Children's Folklore Today


But that was 1975. What of today? In 2010, UCD’s Irish Virtual Research Library and Archive Research published a paper by Áine Furey which documented contemporary accounts from Dublin children of games they play in the streets, in the playground, or at home. Seven primary schools took part in the project, with children handwriting the information in their school copybooks – a conscious replication of the method used when children gathered folklore for the enormously successful Schools Scheme (1937-38) – with 174 copybooks collected.

Children’s folk beliefs around good and bad luck were gathered, and they included what children do when they see one or more magpies (“One for sorrow, two for joy, three for a girl, four for a boy, five for silver, six for gold, seven for a secret never to be told...”), how they celebrated Halloween and Christmas, and ghost or scary stories.

Furey collected a number of games from the children, including dodgeball, “Crocodile, Crocodile, May I Cross the Golden River”, Red Rover, Sardines, Tip-the-Can, Rounders, and catching games. Furey observed that many of the games children played in 2010 were the same games she had played as a child in the 1970s, including “Blind Man's Buff,” “British Bulldog,” and “Truth or Dare”

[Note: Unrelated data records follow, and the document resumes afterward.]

(* ===== verification/Worker.v ===== *)
(** * Worker: the job processor of [src/browser-worker/src/worker.ts]

    [processJob] is the async function given to BullMQ's [Worker]: it
    marks the request [processing], acquires the account's context
    ([Browser]), runs the adapter ([Providers]), and then either
    charges the quota, logs the usage, saves the session, touches the
    account and completes the request, or, in its [catch], takes a
    screenshot, logs the failure, fails the request, marks the account
    [expired] on a lost login and rethrows.  The page behaviour of the
    run is the [PageScript] argument.  BullMQ's queueing, its
    [completed]/[failed] log handlers and the connection options are
    not modelled. *)

From S2P Require Import Prelude Model Browser Providers.

Local Open Scope orch_scope.

(** ** Request-row updates *)

(** [.update({ status: 'processing' })] *)
Definition mark_processing (r : Request) : Request :=
  {| req_id := req_id r; req_user_id := req_user_id r; req_api_key_id := req_api_key_id r;
     req_prompt := req_prompt r;
     req_provider_requested := req_provider_requested r; req_provider_used := req_provider_used r;
     req_account_id := req_account_id r; req_status := processing; req_priority := req_priority r;
     req_response := req_response r; req_tokens_used := req_tokens_used r;
     req_latency_ms := req_latency_ms r; req_error_message := req_error_message r;
     req_completed_at := req_completed_at r |}.

(** [.update({ status: 'completed', provider_used, response, tokens_used, latency_ms, completed_at })] *)
Definition complete_request (provider : string) (resp : ChatResponse) (latencyMs t : Z)
    (r : Request) : Request :=
  {| req_id := req_id r; req_user_id := req_user_id r; req_api_key_id := req_api_key_id r;
     req_prompt := req_prompt r;
     req_provider_requested := req_provider_requested r; req_provider_used := Some provider;
     req_account_id := req_account_id r; req_status := completed; req_priority := req_priority r;
     req_response := Some (cr_text resp); req_tokens_used := Some (cr_tokens resp);
     req_latency_ms := Some latencyMs; req_error_message := req_error_message r;
     req_completed_at := Some t |}.

(** [.update({ status: 'failed', error_message, latency_ms, completed_at })] *)
Definition fail_request (errorMessage : string) (latencyMs t : Z) (r : Request) : Request :=
  {| req_id := req_id r; req_user_id := req_user_id r; req_api_key_id := req_api_key_id r;
     req_prompt := req_prompt r;
     req_provider_requested := req_provider_requested r; req_provider_used := req_provider_used r;
     req_account_id := req_account_id r; req_status := failed; req_priority := req_priority r;
     req_response := req_response r; req_tokens_used := req_tokens_used r;
     req_latency_ms := Some latencyMs; req_error_message := Some errorMessage;
     req_completed_at := Some t |}.

(** ** The processor *)

(** [context.pages()[0] || (await context.newPage())] *)
Definition ensure_page (h : nat) : M unit :=
  let! pages := br_read (pages_of h) in
  if decide (pages = 0) then call CNewPage ;;! br_update (alter_ctx h ctx_add_page)
  else se_ret tt.
(* ===== verification/QuotaTracker.v ===== *)
(** * QuotaTracker: the periodic pass of [src/quota-tracker/src/index.ts]

    [checkQuotas] reads every quota row with its account, and for each
    one resets the daily and monthly counters whose reset time has
    passed, raises a [quota_warning] alert when the daily ratio is in
    [[alertThreshold, 1)], and a [quota_exceeded] alert plus the
    account status [quota_exceeded] when it reaches 1, and the same for
    the monthly limit.  [checkExpiringSessions] raises a
    [session_expiring] alert for every session row expiring within
    seven days.  [sendAlert] publishes on Redis and inserts an
    [alerts] row, swallowing every error.

    The query [.select('*, accounts(..)').eq('accounts.status', 'active')]
    is modelled with PostgREST's semantics for a filter on an embedded
    resource without [!inner]: it filters the embedded account (which
    becomes [null] when it is not active), not the quota rows.  The
    scheduling by [setInterval], the health server and the logger are
    not modelled; a run is one call of [checkQuotas] or
    [checkExpiringSessions]. *)

From S2P Require Import Prelude Calendar Model.

Local Open Scope Z_scope.
Local Open Scope orch_scope.

(** [config.alertThreshold] as the fraction [alert_num / alert_den], and
    the offset of the local time zone in milliseconds. *)
Record TrackerConfig := {
  alert_num : Z;
  alert_den : Z;
  tz_ms : Z
}.

(** [parseFloat(process.env.ALERT_THRESHOLD || '0.9')] in UTC. *)
Definition config_default : TrackerConfig := {| alert_num := 9; alert_den := 10; tz_ms := 0 |}.

(** ** Ratios as JavaScript compares them

    [u / l >= n / d] and [u / l < n / d] for integers [u], [l] and a
    fraction with [d > 0], exactly; [u / 0] is [Infinity], [-Infinity]
    or [NaN] by the sign of [u], and every comparison with [NaN] is
    false. *)
Definition ratio_ge (u l n d : Z) : bool :=
  if 0 <? l then n * l <=? u * d
  else if l <? 0 then u * d <=? n * l
  else 0 <? u.
(* ===== verification/Api.v ===== *)
(** * Api: what the three edge functions of [src/supabase/functions/] share

    Each of [chat/index.ts], [quotas/index.ts] and [status/index.ts]
    answers [OPTIONS] with the CORS headers, reads the API key from the
    [Authorization] header ([?.replace('Bearer ', '')]), hashes it with
    [hashAPIKey] (SHA-256, then two lower-case hexadecimal digits per
    byte), looks up the one non-revoked [api_keys] row with that hash
    ([.single()]), and turns every error into a 400 response carrying
    its message.  SHA-256 itself is a parameter [sha256] of the
    handlers; its hexadecimal encoding is modelled and proved
    injective. *)

From S2P Require Import Prelude Model.

Local Open Scope Z_scope.
Local Open Scope orch_scope.

(** ** Requests and responses *)

(** The parts of a [Request] the handlers read. *)
Record HttpRequest := {
  hr_method : string;
  hr_authorization : option string;
  hr_path : string
}.

(** ** The [Authorization] header *)

(** [s.replace(pat, rep)] with a non-empty string pattern: the first
    occurrence only. *)
Fixpoint js_replace_first (s pat rep : string) : string :=
  if String.prefix pat s then (rep +:+ String.substring (String.length pat) (String.length s) s)%string
  else match s with
       | EmptyString => EmptyString
       | String c s' => String c (js_replace_first s' pat rep)
       end.

(** [req.headers.get('Authorization')?.replace('Bearer ', '')] and the
    test [if (!apiKey)]. *)
Definition bearer_key (authorization : option string) : option string :=
  match authorization with
  | Some h =>
      let k := js_replace_first h "Bearer " EmptyString in
      if String.eqb k EmptyString then None else Some k
  | None => None
  end.

Definition missing_key_msg : string := "Missing API key".
Definition invalid_key_msg : string := "Invalid API key".

(** ** [hashAPIKey]'s hexadecimal encoding *)

Definition hex_digit (n : Z) : Ascii.ascii :=
  Ascii.ascii_of_nat (Z.to_nat (if n <? 10 then 48 + n else 87 + n)).

(** [b.toString(16)] for a byte. *)
Definition to_string16 (b : Z) : string :=
  if b <? 16 then String (hex_digit b) EmptyString
  else String (hex_digit (b / 16)) (String (hex_digit (b mod 16)) EmptyString).

(** [.padStart(2, '0')] *)
Definition pad_start2 (s : string) : string :=
  match s with
  | String _ EmptyString => String (Ascii.ascii_of_nat 48) s
  | EmptyString => "00"
  | _ => s
  end.

(** [Array.from(new Uint8Array(hash)).map(..).join('')] *)
Fixpoint hex_of_bytes (bs : list Z) : string :=
  match bs with
  | [] => EmptyString
  | b :: bs' => (pad_start2 (to_string16 b) +:+ hex_of_bytes bs')%string
  end.

Definition hashAPIKey (sha256 : string → list Z) (key : string) : string := hex_of_bytes (sha256 key).

(** The inverse of [hex_digit] on lower-case digits. *)
Definition hex_value (c : Ascii.ascii) : option Z :=
  let n := Z.of_nat (Ascii.nat_of_ascii c) in
  if (48 <=? n) && (n <=? 57) then Some (n - 48)
  else if (97 <=? n) && (n <=? 102) then Some (n - 87)
  else None.

Fixpoint decode_hex (s : string) : option (list Z) :=
  match s with
  | EmptyString => Some []
  | String a (String b s') =>
      match hex_value a, hex_value b, decode_hex s' with
      | Some x, Some y, Some bs => Some (16 * x + y :: bs)
      | _, _, _ => None
      end
  | String _ EmptyString => None
  end.

(** ** The API key *)

(** [.from('api_keys').select('*').eq('key_hash', h).eq('revoked', false)] *)
Definition api_key_rows (keyHash : string) (d : Db) : list ApiKey :=
  filter (λ k, ak_key_hash k = keyHash ∧ ak_revoked k = false) (map snd (map_to_list (db_api_keys d))).

(** [.single()] and [if (keyError || !keyData) throw new Error('Invalid API key')] *)
Definition lookup_api_key (keyHash : string) : M ApiKey :=
  se_catch
    (call CKeySelect ;;!
     let! rows := db_read (api_key_rows keyHash) in
     match rows with
     | [k] => se_ret k
     | _ => se_throw invalid_key_msg
     end)
    (λ _, se_throw invalid_key_msg).

(** The validation that opens each handler's [try]. *)
Definition authenticate (sha256 : string → list Z) (req : HttpRequest) : M ApiKey :=
  match bearer_key (hr_authorization req) with
  | None => se_throw missing_key_msg
  | Some apiKey => lookup_api_key (hashAPIKey sha256 apiKey)
  end.

(** [catch (error) { return new Response(JSON.stringify({ error: error.message }), { status: 400 }) }] *)
Definition serve_json {B} (handler : M (Z * B)) (error_body : string → B) : M (Z * B) :=
  se_catch handler (λ msg, se_ret (400, error_body msg)).

(** ** Properties of the shared parts *)

Lemma js_replace_first_prefix p s r : js_replace_first (p +:+ s) p r = (r +:+ s)%string.
Proof.
  assert (E : js_replace_first (p +:+ s) p r =
    (r +:+ String.substring (String.length p) (String.length (p +:+ s)) (p +:+ s))%string).
  { destruct (p +:+ s)%string eqn:Es; cbn [js_replace_first]; rewrite <-Es, string_prefix_app; done. }
  rewrite E, substring_after_prefix; [done|]. rewrite string_length_app. lia.
Qed.

Lemma hex_value_digit n : 0 <= n < 16 → hex_value (hex_digit n) = Some n.
Proof.
  intros Hn.
  assert (n = 0 ∨ n = 1 ∨ n = 2 ∨ n = 3 ∨ n = 4 ∨ n = 5 ∨ n = 6 ∨ n = 7 ∨ n = 8 ∨ n = 9 ∨
          n = 10 ∨ n = 11 ∨ n = 12 ∨ n = 13 ∨ n = 14 ∨ n = 15) as Hc by lia.
  repeat destruct Hc as [->|Hc]; try reflexivity. subst. reflexivity.
Qed.

Lemma pad_to_string16 b :
  0 <= b < 256 → pad_start2 (to_string16 b) = String (hex_digit (b / 16)) (String (hex_digit (b mod 16)) EmptyString).
Proof.
  intros Hb. unfold to_string16. destruct (b <? 16) eqn:E; [|reflexivity].
  apply Z.ltb_lt in E. rewrite Z.div_small, Z.mod_small by lia. reflexivity.
Qed.

(** Decoding inverts the encoding, byte by byte. *)
Lemma hex_decode_encode bs : Forall (λ b, 0 <= b < 256) bs → decode_hex (hex_of_bytes bs) = Some bs.
Proof.
  induction 1 as [|b bs Hb _ IH]; [reflexivity|]. simpl. rewrite pad_to_string16 by done. simpl.
  change ((EmptyString +:+ hex_of_bytes bs)%string) with (hex_of_bytes bs).
  rewrite !hex_value_digit, IH by (split; [apply Z.div_pos|apply Z.div_lt_upper_bound] || apply Z.mod_pos_bound; lia).
  do 2 f_equal. pose proof (Z.div_mod b 16). lia.
Qed.

Lemma hex_of_bytes_inj bs1 bs2 :
  Forall (λ b, 0 <= b < 256) bs1 → Forall (λ b, 0 <= b < 256) bs2 →
  hex_of_bytes bs1 = hex_of_bytes bs2 → bs1 = bs2.
Proof. intros H1 H2 E. apply hex_decode_encode in H1, H2. congruence. Qed.

Lemma hex_of_bytes_length bs :
  Forall (λ b, 0 <= b < 256) bs → String.length (hex_of_bytes bs) = (2 * length bs)%nat.
Proof.
  induction 1 as [|b bs Hb _ IH]; [reflexivity|]. simpl. rewrite pad_to_string16 by done.
  simpl. change ((EmptyString +:+ hex_of_bytes bs)%string) with (hex_of_bytes bs). rewrite IH. lia.
Qed.

(** [hashAPIKey]'s encoding loses nothing: the hexadecimal string of
    a byte sequence has two digits per byte and decodes back to it, so
    distinct digests give distinct key hashes. *)
Theorem hex_roundtrip bs :
  Forall (λ b, 0 <= b < 256) bs →
  decode_hex (hex_of_bytes bs) = Some bs ∧ String.length (hex_of_bytes bs) = (2 * length bs)%nat.
Proof. intros H. split; [by apply hex_decode_encode|by apply hex_of_bytes_length]. Qed.

(** The digest bytes [de ad be ef] are encoded as [deadbeef] and decode back. *)
Lemma hex_roundtrip_witness :
  decode_hex (hex_of_bytes [222; 173; 190; 239]) = Some [222; 173; 190; 239] ∧
  String.length (hex_of_bytes [222; 173; 190; 239]) = 8%nat.
Proof. apply hex_roundtrip. repeat constructor; lia. Defined.

(** The lookup when the query returns: the one matching row, or the
    error. *)
Lemma lookup_api_key_run h w :
  env_fault (w_env w) CKeySelect (w_calls w CKeySelect) = None →
  lookup_api_key h w =
    (bump CKeySelect w, match api_key_rows h (w_db w) with
                        | [k] => inr k
                        | _ => inl invalid_key_msg
                        end).
Proof.
  intros Hs. unfold lookup_api_key, se_catch.
  rewrite (se_bind_inr (call CKeySelect) _ w (bump CKeySelect w) tt) by (unfold call; by rewrite Hs).
  rewrite (se_bind_inr (db_read _) _ _ _ _ eq_refl). cbv beta.
  change (w_db (bump CKeySelect w)) with (w_db w).
  destruct (api_key_rows h (w_db w)) as [|k [|k' l]]; reflexivity.
Qed.

(** The validation of a known key, when the lookup answers. *)
Lemma authenticate_run sha256 cs req k key w :
  CKeySelect ∈ cs → calls_ok cs w → bearer_key (hr_authorization req) = Some k →
  api_key_rows (hashAPIKey sha256 k) (w_db w) = [key] →
  authenticate sha256 req w = (bump CKeySelect w, inr key).
Proof.
  intros HK Hok Hb Hr. unfold authenticate. rewrite Hb, lookup_api_key_run, Hr; [done|].
  by apply (calls_ok_no_fault cs).
Qed.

Some of Furey’s research took place in schools with pupils of different nationalities, and some Traveller children, and she noted how their games were now being integrated into schools by word of mouth. One game, recorded from a Somalian schoolboy in Ballyroan National School, described a game called “Devil in a Cell”, which references slavery, while a girl in a Gardiner Street school described a traditional Polish game.






Children are amongst the biggest spreaders of folklore, and their games of interest to all sorts of specialists. Furey’s work hints at the probability that the rich and vibrant culture of children is still relevant today, and that further research would paint a bigger, richer, and more fulfilling map of the way children in modern Ireland see their world.